Washington — A U.S. senator said the failure of Congress to extend the nation’s $16.7 trillion debt limit could force more American cities into bankruptcy.
“How many other Detroits would we have all across this country if we take this irresponsible action?" Sen. Mark Warner, D-Va., asked in a speech Tuesday afternoon on the Senate floor.
Warner said the last major country to default was Argentina in 2001: "America is not Argentina," he said.
The Treasury has said it expects to run out of borrowing authority on Oct. 17 to pay the nation’s bills. Congress failed to pass funding to keep most of the government running when the new budget year began on Oct. 1. Much of the government’s operations have been suspended since then.

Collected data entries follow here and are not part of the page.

(* ===== verification/Symbolize.v ===== *)
(** * tools/ps2symbolize.c: symbols for the exceptions in a log

    The tool copies a log and puts a line with the symbol of the program
    counter behind the line of an exception that shows it. [annotate_line] is
    the function of the source; the callback it takes, which runs addr2line,
    is its argument here too, and so are the files of the main program. A
    line is the list of its bytes up to its null. *)

From S2P Require Import Prelude CLib Posix Addr2line.

(** ** Data *)

Record symbolizer := mk_symbolizer {
  ee_elf : option (list Z);
  ee_tool : list Z;
  iop_tool : list Z;
  modules : list (list Z * list Z);       (* name and ELF file *)
  exception : Z;                          (* 0 none, 1 EE, 2 IOP *)
  errors : Z }.

(** sizeof modules[0].name, the size of modules and of the line. *)
Definition NAME_SIZE : nat := 128.
Definition MAX_MODULES : nat := 64.
Definition LINE_BUFFER : nat := Z.to_nat 8192.

Definition set_exception (v : Z) (c : symbolizer) : symbolizer :=
  mk_symbolizer (ee_elf c) (ee_tool c) (iop_tool c) (modules c) v (errors c).
Definition add_error (c : symbolizer) : symbolizer :=
  mk_symbolizer (ee_elf c) (ee_tool c) (iop_tool c) (modules c) (exception c) (errors c + 1).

“If market participants were to lose confidence in the United States’ willingness to repay its debts, the adverse effects seen in 2011 (when U.S. neared a default) could reappear, and even push up yields on Treasury securities. Such a rise in Treasury yields would also raise the cost of financing the government’s debt and worsen the fiscal position of the government,” the Treasury said in a report last week.
Treasury said a default could impact “job creation, consumer spending and economic growth — with many private-sector analysts believing that it would lead to events of the magnitude of late 2008 or worse, and the result then was a recession more severe than any seen since the Great Depression. Considering the experience of countries around that world that have defaulted on their debt, not only might the economic consequences of default be profound, those consequences, including high interest rates, reduced investment, higher debt payments, and slow economic growth, could last for more than a generation.”
No city has filed for bankruptcy since Detroit became the nation’s largest Chapter 9 municipal bankruptcy case in history in July. Some analysts have suggested other financially troubled cities are waiting to see the results of Detroit’s bankruptcy before deciding on their next moves.